To multi-cloud, or not to multi-cloud
Vendor lock-in runs deep in serverless applications. “Cloud provider” used to mean “whoever hosts your servers”. In a serverless paradigm, it means “whoever runs your functions”.
And when the space doesn’t (yet) have standardization, developers must twirl those functions round and round in a whole vendor ecosystem of events and data storage. There’s no way to use Azure Functions and EC2 together.
“But,” you say, “vendor-agnostic frameworks let you easily deploy functions across providers, at least.” That they do! But then, there’s the small technicality of language choice. Write your application in Python and you’ll have a hard time moving that over to Google Cloud Functions.
Given all this, what do we make of the multi-cloud? Is it a pipe dream, or an attainable goal—and do we actually need it?
Multi-cloud gives you wings
The biggest advantage to serverless multi-cloud we hear in the field is feature arbitrage. Imagine plucking all your favorite aspects of each cloud provider and placing them nicely together in your very own, custom-made bouquet.
It’s hard to commit to a single ecosystem, especially when serverless compute vendors are constantly adding new features that change the value equation. AWS Lambda is adding traffic shifting in Lambda aliases any day now; Microsoft Azure has their (still unique) Logic Apps, which lets you manage event-driven services much like you’re composing an IFTTT.
Pricing works out differently across vendors for different services. The same project could work better elsewhere in less than 6 months because of all this rapid feature launching. We fear lock-in because it removes our flexibility of choice.
And then, add failover into the mix.
With serverless compute, you don’t have to worry about redundancy quite as much—Lambda, for instance, automatically scales across multiple availability zones for you. But entire regions can (and do) go down.
While it’s a rare corner case, cloud outages can be devastating; we see larger companies caring more about this and moving to incorporate strategies for full cloud redundancy.
Multi-cloud gives you pause
As fun as dreamspace is, we do still have to wake up in the morning and ask ourselves: is a multi-cloud attainable and worth it?
Let’s say you want to actually try and instrument full cloud failover. The first thing you’ll have to do is write everything in the only language all four major cloud providers support. Aka: JavaScript.
Then, you’ll need to abandon your cloud databases for something like MySQL. You’ll need to constantly replicate that data from one cloud provider to another so that everything is up to date when failover occurs. You have to think, hard, about how each cloud handles logging? Secrets? Metrics?
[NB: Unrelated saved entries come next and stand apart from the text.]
(** ** The server and the recordings *)

Record sim_at d y sp : Prop := {
  sm_lookup : devices (y_srv y) !! p = Some d;
  sm_refcounted : refcounted d;
  sm_small : small d;
  sm_frequency : max_frequency d ∈ driver_frequencies;
  sm_active : ∀ l ln, find l (lines d) = Some ln → line_active ln = activity l sp;
  sm_ids : 0 ≤ nextid (y_srv y) ≤ int_max;
  sm_count : Z.of_nat (size (recs sp)) + Z.of_nat (length (left_open sp)) ≤ nextid (y_srv y);
  sm_fresh : ∀ id, is_Some (recs sp !! id) → 0 < id ≤ nextid (y_srv y);
  sm_counters : ∀ id, is_Some (find id (counter_map d)) → is_Some (recs sp !! id);
  sm_sessions : ∀ id, option_Forall2 (session_ok (y_srv y) d id) (y_sessions y !! id) (recs sp !! id)
}.

Definition sim y sp : Prop := ∃ d, sim_at d y sp.

(** ** What a session hears of the others' steps *)

Lemma heard_same d d' s r :
  (∀ l, l ∈ r_lines r → buffer d' l = buffer d l) → heard d s r → heard d' s r.
Proof.
  intros Hb [Hd Ho]. split.
  - eapply Forall2_impl; [exact Hd|]. intros [a b] x Hx l Hl. unfold window. rewrite Hb by done. by apply Hx.
  - inversion Ho as [a x Hx E1 E2|E1 E2]; constructor. intros l Hl. rewrite Hb by done. by apply Hx.
Qed.

Lemma ses_inv_srv sv sv' k c d s :
  ses_inv (mkSes sv k c) d s → devices sv' !! dev c = Some d → ses_inv (mkSes sv' k c) d s.
Proof. intros [] Hd. by split. Qed.

Lemma session_rely sv sv' d d' id ck r r' :
  session_ok sv d id ck r → rely ck.1 d d' → devices sv' !! p = Some d' →
  r_lines r' = r_lines r →
  (∀ s, ses_inv (mkSes sv ck.2 ck.1) d s → heard d s r → heard d' s r') →
  session_ok sv' d' id ck r'.
Proof.
  intros (s & [Hi Hid Hdev Hk Hls Hh]) Hr Hsv Hl Hh'. exists s. split; try done.
  - eapply ses_inv_srv; [exact (ses_inv_rely (mkSes sv ck.2 ck.1) d d' s Hi Hr)|by rewrite Hdev].
  - congruence.
  - by apply Hh'.
Qed.

(** Buffers that stay as they are. *)
Lemma session_same sv sv' d d' id ck r :
  session_ok sv d id ck r → refcounted d' → devices sv' !! p = Some d' →
  find id (counter_map d') = find id (counter_map d) →
  (∀ l, buffer d' l = buffer d l) → session_ok sv' d' id ck r.
Proof.
  intros Hs Hrc Hsv Hcm Hb. destruct Hs as (s & Hs). eapply session_rely; [by exists s| |done|done|].
  - split; [done|by rewrite (sr_id _ _ _ _ _ _ _ Hs)|by apply grows_same|].
    intros l. rewrite Hb. apply (si_small _ _ _ (sr_inv _ _ _ _ _ _ _ Hs)).
  - intros s' _. apply heard_same. intros l _. apply Hb.
Qed.

(** The other sessions of a server whose buffers stay as they are. *)
Lemma others_same sv sv' d d' j ock orec :
  option_Forall2 (session_ok sv d j) ock orec → refcounted d' → devices sv' !! p = Some d' →
  find j (counter_map d') = find j (counter_map d) → (∀ l, buffer d' l = buffer d l) →
  option_Forall2 (session_ok sv' d' j) ock orec.
Proof. intros Hf ????. inversion Hf; constructor. by eapply session_same. Qed.

(** ** Activity *)

Lemma leaks_bound l sp : 0 ≤ leaks l sp ≤ Z.of_nat (length (left_open sp)).
Proof. unfold leaks. split; [lia|]. apply inj_le, length_filter. Qed.

Lemma activity_bounds l d y sp : sim_at d y sp → 0 ≤ activity l sp ≤ nextid (y_srv y).
Proof.
  intros H. pose proof (count_bounds (records l) (recs sp)). pose proof (leaks_bound l sp).
  pose proof (sm_count _ _ _ H). unfold activity. lia.
Qed.

(** A session that does not record the line leaves room for one more. *)
Lemma activity_rest l d y sp id r :
  sim_at d y sp → recs sp !! id = Some r → records l r = false → activity l sp < int_max.
Proof.
  intros H Hr Hl. pose proof (count_rest (records l) (recs sp) id r Hr Hl). pose proof (leaks_bound l sp).
  pose proof (sm_count _ _ _ H). pose proof (sm_ids _ _ _ H). unfold activity. lia.
Qed.
(** ** A sample *)

Definition delivered (smp : list double) d : Device V Q := set_dev_lines (mmap (deliver smp) (lines d)) d.

Lemma buffer_delivered smp d l :
  buffer (delivered smp d) l =
  match find l (lines d) with
  | Some ln => if is_active ln then buffer d l ++ [component l smp] else buffer d l
  | None => []
  end.
Proof.
  unfold delivered. rewrite buffer_deliver. unfold buffer. destruct (find l (lines d)) as [ln|]; [|done].
  unfold deliver. destruct (is_active ln); [|done]. cbn. by rewrite vlist_push_back.
Qed.

Lemma small_delivered smp d : room d → small (delivered smp d).
Proof.
  intros Hr l. specialize (Hr l). rewrite buffer_delivered.
  destruct (find l (lines d)) as [ln|]; [|cbn; unfold int_max; lia].
  destruct (is_active ln); [rewrite length_app; cbn|]; lia.
Qed.

Lemma records_hear l smp r : records l (hear smp r) = records l r.
Proof. unfold records, hear. by destruct (r_open r) eqn:E; cbn; rewrite ?E. Qed.

Lemma heard_sample smp d s sv k c r :
  ses_inv (mkSes sv k c) d s → c_lines c = r_lines r → grows d (delivered smp d) (c_lines c) →
  (∀ l, records l r = true → ∃ ln, find l (lines d) = Some ln ∧ is_active ln = true) →
  heard d s r → heard (delivered smp d) s (hear smp r).
Proof.
  intros Hi Hls Hg Hact [Hd Ho]. pose proof (si_cycles _ _ _ Hi) as [Hw Hop]. cbn in Hw, Hop.
  assert (r_lines (hear smp r) = r_lines r ∧ r_done (hear smp r) = r_done r) as [El Ed]
    by (unfold hear; by destruct (r_open r)).
  split; rewrite ?El, ?Ed.
  - eapply Forall2_weaken; [exact Hd|exact Hw|]. intros [a b] x Hx Hab l Hl. rewrite <-Hx by done.
    eapply window_grows; [exact Hg|exact Hab|by rewrite Hls].
  - unfold hear. inversion Ho as [a x Hx E1 E2|E1 E2]; cbn; rewrite <-?E2; constructor. intros l Hl.
    rewrite <-E1 in Hop. destruct (Hop l) as (o & Ha & ? & ?); [by rewrite Hls|]. unfold offset_of. rewrite Ha. cbn.
    destruct (Hact l) as (ln & Hln & Haln).
    { unfold records. rewrite <-E2. by rewrite bool_decide_true. }
    rewrite buffer_delivered, Hln, Haln, fmap_app, drop_app_le by lia. f_equal.
    specialize (Hx l Hl). unfold offset_of in Hx. by rewrite Ha in Hx.
Qed.

Lemma sim_sample smp d d' y sp :
  sim_at d y sp → sample_covers smp d → room d →
  push_back_data smp d = (Ok tt, d') →
  sim_at d' (mkSys (put_device p d' (y_srv y)) (y_sessions y)) (spec_step (ev_sample smp) sp).
Proof.
  intros H Hc Hr E. pose proof H as [Hd Hrc Hsm Hfr Hact Hids Hcount Hfresh Hcm Hses].
  assert (d' = delivered smp d) as ->.
  { rewrite push_back_data_ok in E by (done || apply (wf_lines _ (rc_wf _ Hrc))). by injection E as <-. }
  assert (∀ c, rely c d (delivered smp d)) as Hrely.
  { intros c. by eapply (rely_push_back c d smp); [..|apply small_delivered]. }
  split; cbn [y_srv y_sessions spec_step recs left_open].
  - apply lookup_put_device. by eexists.
  - by apply refcounted_deliver.
  - by apply small_delivered.
  - done.
  - intros l ln' Hl. cbn in Hl. rewrite find_mmap in Hl.
    destruct (find l (lines d)) as [ln|] eqn:El; [|done]. injection Hl as <-.
    assert (activity l (mkRecordings (hear smp <$> recs sp) (left_open sp)) = activity l sp) as ->.
    { unfold activity. cbn [recs]. by rewrite count_fmap by (intros; apply records_hear). }
    rewrite <-(Hact l ln El). unfold deliver. by case_match.
  - done.
  - by rewrite map_size_fmap.
  - intros id. rewrite lookup_fmap, fmap_is_Some. apply Hfresh.
  - intros id. rewrite lookup_fmap, fmap_is_Some. apply Hcm.
  - intros id. rewrite lookup_fmap. specialize (Hses id).
    inversion Hses as [ck r Hck E1 E2|E1 E2]; cbn; constructor.
    eapply session_rely; [exact Hck|apply Hrely| | |].
    + apply lookup_put_device. by eexists.
    + unfold hear. by destruct (r_open r).
    + intros s Hi Hh. destruct Hck as (s' & Hrel).
      eapply heard_sample; [exact Hi|apply Hrel|apply (Hrely ck.1)| |done].
      intros l Hl. assert (1 ≤ activity l sp) as Ha.
      { pose proof (count_pos (records l) (recs sp) id r). pose proof (leaks_bound l sp). unfold activity.
        specialize (H0 ltac:(done) Hl). lia. }
      assert (l ∈ c_lines ck.1) as Hin.
      { rewrite (sr_lines _ _ _ _ _ _ _ Hrel). unfold records in Hl. destruct (r_open r); [|done].
        by apply bool_decide_eq_true in Hl. }
      destruct (attached_has_lines _ _ (si_attached _ _ _ (sr_inv _ _ _ _ _ _ _ Hrel)) l Hin) as [ln Hln].
      exists ln. split; [done|]. unfold is_active. rewrite (Hact _ _ Hln). apply Z.ltb_lt. lia.
Qed.

(** ** An opcode *)

Lemma own_records d s r ls l :
  heard d s r → ls = r_lines r → own_active s ls l = if records l r then 1 else 0.
Proof.
  intros [_ Ho] ->. unfold own_active, records. inversion Ho as [a x Hx E1 E2|E1 E2]; [|done].
  destruct (decide (l ∈ r_lines r)); [by rewrite bool_decide_true|by rewrite bool_decide_false].
Qed.

Lemma slice_to_end {A} a (l : list A) : slice a (length l) l = drop a l.
Proof. unfold slice. apply take_ge. rewrite length_drop. lia. Qed.

Lemma heard_op op now d s r :
  (∀ l, l ∈ r_lines r → find l now = Some (Z.of_nat (length (buffer d l)))) →
  heard d s r → heard d (cycle_step op now s).1 (rec_step op r).
Proof.
  intros Hnow [Hd Ho].
  assert (∀ l, l ∈ r_lines r → offset_of now l = Z.of_nat (length (buffer d l))) as Hoff.
  { intros l Hl. unfold offset_of. by rewrite Hnow. }
  assert (∀ l, l ∈ r_lines r → drop (Z.to_nat (offset_of now l)) (buffer d l) = component l <$> []) as Hopen.
  { intros l Hl. rewrite Hoff, Nat2Z.id, drop_all by done. done. }
  destruct op; cbn [cycle_step rec_step fst]; inversion Ho as [a x Hx E1 E2|E1 E2];
    cbn [fst]; try (split; [exact Hd|rewrite <-E1, <-E2; by constructor]).
  - split; cbn; [constructor|by constructor].
  - split; cbn; [done|by constructor].
  - split; cbn; [|constructor]. apply Forall2_app; [done|]. constructor; [|constructor].
    intros l Hl. cbn. unfold window. rewrite Hoff, Nat2Z.id, slice_to_end by done. by apply Hx.
Qed.

Lemma rec_step_lines op r : r_lines (rec_step op r) = r_lines r.
Proof. destruct op; cbn; by destruct (r_open r). Qed.
(* ===== verification/SystemProps.v ===== *)
(** What the server owes its clients, whatever the order of their operations:
    the samples of every session, the counts of every line, and that no
    operation of any of them is ever undefined. *)

From stdpp Require Import gmap.
From S2P Require Import Prelude StdMap CInt Floats Wire Storage Types DeviceOps Refcount.
From S2P Require Import CounterOps Scenario CounterFacts CounterGet Session Creation CounterProps.
From S2P Require Import InfoOps ServerOps System SystemSim.

Local Open Scope Z_scope.

(** ** What a recording amounts to *)

(** The samples of one cycle, as a client that asked for the device's own rate
    is sent them: line by line, or summed over the lines. *)
Definition owed (agg : bool) (ls : list Z) (x : list (list double)) : list double :=
  if agg then foldl (λ sum l, zip_with dadd sum (component l <$> x)) (replicate (length x) dzero) ls
  else concat ((λ l, component l <$> x) <$> ls).

Section Owed.
Context {V Q K : Type} `{!SampleStore V, !SpscQueue Q, !Socket K, !PeerName K}.
Implicit Types (w : Ses V Q K) (d : Device V Q) (ls : list Z) (r : Recording).

Lemma quota_heard d ls a b x l :
  window_ok d ls a b → l ∈ ls → window d a b l = component l <$> x →
  line_quota 1 a b l = Z.of_nat (length x).
Proof.
  intros Hw Hl Hx. pose proof (length_window _ _ _ _ _ Hw Hl) as Hlen. rewrite Hx, length_fmap in Hlen.
  destruct (line_quota_bounds d 1 ls a b l ltac:(lia) Hw Hl) as [? _].
  unfold line_quota in *. rewrite Z.div_1_r in *. lia.
Qed.

Lemma set_len_heard d ls a b x :
  window_ok d ls a b → ls ≠ [] → (∀ l, l ∈ ls → window d a b l = component l <$> x) →
  set_len 1 ls a b = Z.of_nat (length x).
Proof.
  intros Hw Hne Hx. destruct ls as [|l ls]; [done|]. cbn [set_len].
  assert (∀ j, j ∈ l :: ls → line_quota 1 a b j = Z.of_nat (length x)) as Hq.
  { intros j Hj. eapply quota_heard; [exact Hw|done|by apply Hx]. }
  rewrite Hq by left. clear Hw Hx Hne. assert (∀ j, j ∈ ls → line_quota 1 a b j = Z.of_nat (length x)) as Hq'.
  { intros j Hj. apply Hq. by right. }
  clear Hq. induction ls as [|j ls IH]; cbn; [done|]. rewrite Hq', Z.min_id by left.
  apply IH. intros i Hi. apply Hq'. by right.
Qed.

Lemma full_rate_heard agg d ls a b x :
  window_ok d ls a b → ls ≠ [] → (∀ l, l ∈ ls → window d a b l = component l <$> x) →
  full_rate_samples agg d ls a b = owed agg ls x.
Proof.
  intros Hw Hne Hx. unfold full_rate_samples, owed. rewrite (set_len_heard d ls a b x) by done.
  rewrite Nat2Z.id. assert (∀ l, l ∈ ls → take (length x) (window d a b l) = component l <$> x) as Ht.
  { intros l Hl. rewrite Hx by done. apply take_ge. by rewrite length_fmap. }
  destruct agg.
  - apply foldl_ext_elem. intros sum l Hl. by rewrite Ht.
  - f_equal. apply list_fmap_ext. intros i l Hl. apply Ht. by eapply list_elem_of_lookup_2.
Qed.

Lemma all_samples_heard w d s r :
  ses_inv w d s → heard d s r → c_lines (this w) = r_lines r → r_lines r ≠ [] → interval (this w) = 1 →
  all_samples w d (c_done s) = concat (owed (aggregate (this w)) (r_lines r) <$> r_done r) ∧
  lens 1 (r_lines r) (c_done s) = (λ x, Z.of_nat (length x)) <$> r_done r.
Proof.
  intros Hi [Hd _] Hl Hne Hk. destruct (si_cycles _ _ _ Hi) as [Hw _].
  unfold all_samples, lens. rewrite Hl, Hk in *.
  induction Hd as [|[a b] x ws xs Hx Hd IH]; [done|]. apply Forall_cons in Hw as [Hab Hw].
  cbn [fmap list_fmap concat fst snd]. cbn [fst snd] in Hx, Hab.
  destruct (IH Hw) as [IH1 IH2]. split; f_equal; try done.
  - rewrite set_samples_full_rate by done. by apply full_rate_heard.
  - by eapply set_len_heard.
Qed.
End Owed.

Section Reached.
Context {V Q K : Type} `{!SampleStore V, !SpscQueue Q, !Socket K, !PeerName K}.
Context (p : nat).
Implicit Types (d : Device V Q) (c : Counter) (k : K) (sv : Server V Q) (w : Ses V Q K).
Implicit Types (y : Sys (V:=V) (Q:=Q) (K:=K)) (sp : Recordings).

(** The registered counters are the sessions. *)
Lemma registered_sessions d y sp l : sim_at p d y sp → users l d = count (measures l) (recs sp).
Proof.
  intros H. apply mcount_count; [apply (wf_counters _ (rc_wf _ (sm_refcounted _ _ _ _ H)))|].
  intros id. pose proof (sm_sessions _ _ _ _ H id) as Hs. inversion Hs as [[c k] r (s & Hrel) E1 E2|E1 E2].
  - destruct (si_attached _ _ _ (sr_inv _ _ _ _ _ _ _ _ Hrel)) as [_ (copy & Hcp & Hls)].
    cbn [this] in *. rewrite (sr_id _ _ _ _ _ _ _ _ Hrel) in Hcp. rewrite Hcp. constructor.
    unfold uses, measures. by rewrite Hls, (sr_lines _ _ _ _ _ _ _ _ Hrel).
  - destruct (find id (counter_map d)) eqn:Ef; [|constructor].
    destruct (sm_counters _ _ _ _ H id) as [? Hr]; [by eexists|]. congruence.
Qed.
The rule of the game is to make everything as generic as possible—which seems to go against the serverless ethos, in a way, and prevents you from utilizing those powerful features you were trying to get with multi-cloud in the first place.
It’s also worth mentioning that, for those who do choose to run an ecosystem across multiple providers, you’re paying for transfer. Not cheap.
Maybe the answer ends up being: yes, it would be cool to leverage any service I want, whenever I want, and still maintain that serverless flexibility, but things just aren’t there yet. We don’t have a Schroedinger’s cake.
The multi-way forward
There are a series of things that could happen to make multi-cloud easier.
Cross-cloud service compatibility Data management and storage, for instance, are ecosystem-dependent. Google has best machine learning right now; and while it’s feasible to use GC services on different cloud providers, it isn’t necessarily simple.
To make multi-cloud less work and less compromise, we need to be better ways to share data across cloud providers, and better ways react to any event source regardless of cloud provider.
Add shims for polyglot language support That way, it wouldn’t matter whether or not you wrote your functions in Go. Doing this yourself could be cumbersome, but soon there will probably be tools that facilitate this for you.
Smartly route your data This one’s on you, the spritely developer. Divide your application into two conceptual parts: ‘critical path’ and ‘specialized features that don’t need need to work 100% of the time’.
Anything in the critical path (things that serve your site, for instance) should be written in a cloud-agnostic way. That makes it easier to implement failover or port things over to another provider, should you need. Specialized services (e.g., image tagging) can be maintained separately for a time, or be made to process important data later in case of an outage.
The...multi-verse?
Multi-cloud probably won’t ever be completely work-free, but we expect it’ll be easy enough—sooner more than later.
And then we’ll start to see the landscape shift. Cloud providers won’t be fighting for bigger chunks of your server space; they’ll be fighting for bigger chunks of your application, in the form of features and services.
This is frankly already happening. We stereotype giants like Microsoft and Amazon as being slow to innovate, yet they’ve been rushing to push feature after serverless feature for the past two years. They’re moving faster than most startups.
As an industry, we’re headed for a user-centric software reality. Businesses will increasingly differentiate themselves with highly customized software, and multi-cloud is how they’ll do it.